Eylül başında tespit edilen bir varyantta UNC6384’ün zararlı dosyaları dağıtmak için HTML Application (HTA) tabanlı yeni bir yöntem kullandığı belirtildi. Bu yöntem uzak bir JavaScript dosyası üzerinden CloudFront altyapısındaki bir alt alan adından zararlı yükleri indiriyor. Bu teknik zararlı içeriğin tespit edilmesini daha da güçleştiriyor.
Siber güvenlik uzmanları kampanyanın Avrupa’daki savunma iş birliği sınır ötesi politika koordinasyonu ve çok taraflı diplomatik girişimlerle ilgilenen kurumları hedef aldığını belirtiyor. Arctic Wolf bu saldırıların Çin’in Avrupa’daki diplomatik bağları, savunma politikaları ve ittifak yapılarına dair stratejik bilgi toplama faaliyetleriyle örtüştüğünü ifade etti.

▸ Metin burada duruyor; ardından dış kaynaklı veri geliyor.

(** * stock_estimate: forward-backward stepwise feature selection

    A shallow embedding of [stepwise_selection] (src/stock_estimate.py,
    lines 5-51).  The function grows and prunes a Python list of column
    names by looking at the coefficient p-values of ordinary-least-squares
    fits.

    What is modelled, and how:
    - Python floats are IEEE-754 binary64 values ([spec_float]); [<] and [>]
      are the IEEE comparisons, so every comparison with NaN is false.
    - Python lists live in a store; a variable holding a list holds its
      address.  [included.append] and [included.remove] update the store in
      place.
    - a [pandas.DataFrame] is a list of labelled columns, a [pandas.Series]
      a list of labelled floats.
    - [sm.OLS(y, exog).fit().pvalues] is the one operation that is not code
      of this repository: it is a parameter [OLS], a function from the
      design matrix to one p-value per design column, or to no result when
      statsmodels raises.
    - the iteration order of a Python [set] is a parameter as well.
    - exceptions are results; the unbounded [while True] takes a fuel
      argument and reports when it runs out.
    - calls of the fit, list mutations and printed lines are recorded in a
      trace. *)

From Stdlib Require Import ZArith Floats.SpecFloat.
From stdpp Require Import base option list strings gmap.

Open Scope string_scope.
Open Scope list_scope.

(** ** Floats *)

Module Float.

Definition float : Type := spec_float.

Definition nan : float := S754_nan.

Definition isnan (x : float) : bool :=
  match x with S754_nan => true | _ => false end.

(** Python [x < y] and [x > y]. *)
Definition lt (x y : float) : bool := SFltb x y.
Definition gt (x y : float) : bool := SFltb y x.

(** The binary64 values of the literals [0.01] and [0.05], the defaults
    of [threshold_in] and [threshold_out]. *)
Definition lit_0_01 : float := S754_finite false 5764607523034235 (-59).
Definition lit_0_05 : float := S754_finite false 7205759403792794 (-57).

End Float.

Export Float.

(** ** Data *)

Abbreviation name := string.

(** A numeric column and a frame of labelled columns. *)
Abbreviation column := (list float).
Abbreviation DataFrame := (list (name * column)).
Abbreviation Series := (list (name * float)).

Saldırı kampanyasının devam ettiği ve Microsoft’un Defender sistemi ile Smart App Control özelliğinin bu tehdide karşı algılama katmanı sağladığı raporlandı. Ancak güvenlik araştırmacıları açığın henüz Microsoft tarafından resmi olarak yamalanmadığını ve kullanıcıların bilinmeyen bağlantılara tıklamama konusunda ekstra dikkatli olmaları gerektiğini vurguladı.